A comparison of psychodynamic and behaviourist approaches

        The study of violence and aggressive behaviour has been of immense importance to the psychological discipline. With this, have come a variety of different approaches each with varying explanations as to origins, causes and management of this behaviour. One of the fundamental problems in this area is the actual definition of the terms aggression and violence, and what behaviour can be said to be typical of these expressions. The differing factor between these two terms and the one that has commanded a great deal of debate is the notion of intent. It is with this that psychologists have been able to distinguish between the two terms and provide some universal definition for this otherwise, awkward area. Violent behaviour can be seen as one which causes harm to others, whether the intent to cause harm was present or not, while aggressive behaviour can be seen as one which causes intentional harm to others (Glassman 1979).  

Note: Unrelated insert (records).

(** A C string literal without its terminating NUL. *)
Definition bs (s : string) : bytes := String.list_byte_of_string s.

Definition ch (z : Z) : Init.Byte.byte := byte.of_Z z.

(** Facts about single characters are decided over all 256 of them. *)
Definition all_bytes : list Init.Byte.byte := ch ∘ Z.of_nat <$> seq 0 256.

Lemma all_bytes_complete c : c ∈ all_bytes.
Proof.
  apply list_elem_of_fmap. exists (Z.to_nat (byte.unsigned c)).
  pose proof (byte.unsigned_range c). split; [|apply elem_of_seq; lia].
  unfold compose, ch. rewrite Z2Nat.id by lia. symmetry. apply byte.of_Z_unsigned.
Qed.

Lemma for_all_bytes (p : Init.Byte.byte -> bool) : forallb p all_bytes = true -> forall c, p c = true.
Proof.
  intros H c. rewrite forallb_forall in H. apply H, list_elem_of_In, all_bytes_complete.
Qed.

(** [strlen] of the memory at a [char*]: [None] when no NUL is found inside the object. *)
Fixpoint c_strlen (mem : bytes) : option nat :=
  match mem with
  | [] => None
  | c :: rest => if decide (c = Byte.x00) then Some 0%nat else S <$> c_strlen rest
  end.

(** The signed value of a [char] on the targets the project builds for. *)
Definition char_signed (c : Init.Byte.byte) : Z :=
  let v := byte.unsigned c in if v <? 128 then v else v - 256.

(** ** Fixed-width unsigned arithmetic

    [std::size_t], [uint64_t] and [uintptr_t] are 64 bits wide; every sum and difference of the
    source is written with its wrap-around. *)

Declare Scope size_scope.
Delimit Scope size_scope with size.

Definition u64 (z : Z) : Z := z mod 2 ^ 64.
Definition u32 (z : Z) : Z := z mod 2 ^ 32.
Definition u16 (z : Z) : Z := z mod 2 ^ 16.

        To understand how different approaches are able to explain aggression and violence, it is necessary to look at the origins and history of each approach. The behaviourist movement predominately came out of the work of Ivan Pavlov, who extensively researched the conditioning of reflex responses, and was later preceded by the influential studies of behaviourists such as Watson, Thorndike and Skinner. By drawing on Pavlov’s earlier work, they were able to develop major theories of learning, such as classical and operant conditioning, which were applied to the study of aggressive or violent behaviour in order to understand its origins and if possible reduce its effects. In general, the psychodynamic approach arose from Sigmund Freud’s psychoanalytic theory, but also encompasses those later theories of Jung, Alder and Erickson. This approach focuses on internal forces within the personality, and argues that conflict between the individual parts of the personality; Freud identified three, defines our behaviour and shapes our character. One of the most basic key assumptions made by the psychodynamic approach is that a great deal of our behaviour is determined by unconscious thought processes. Procedures such as free association and dream analysis became typical research methods of this approach and enabled psychologists like Freud to categorise these unconscious thoughts.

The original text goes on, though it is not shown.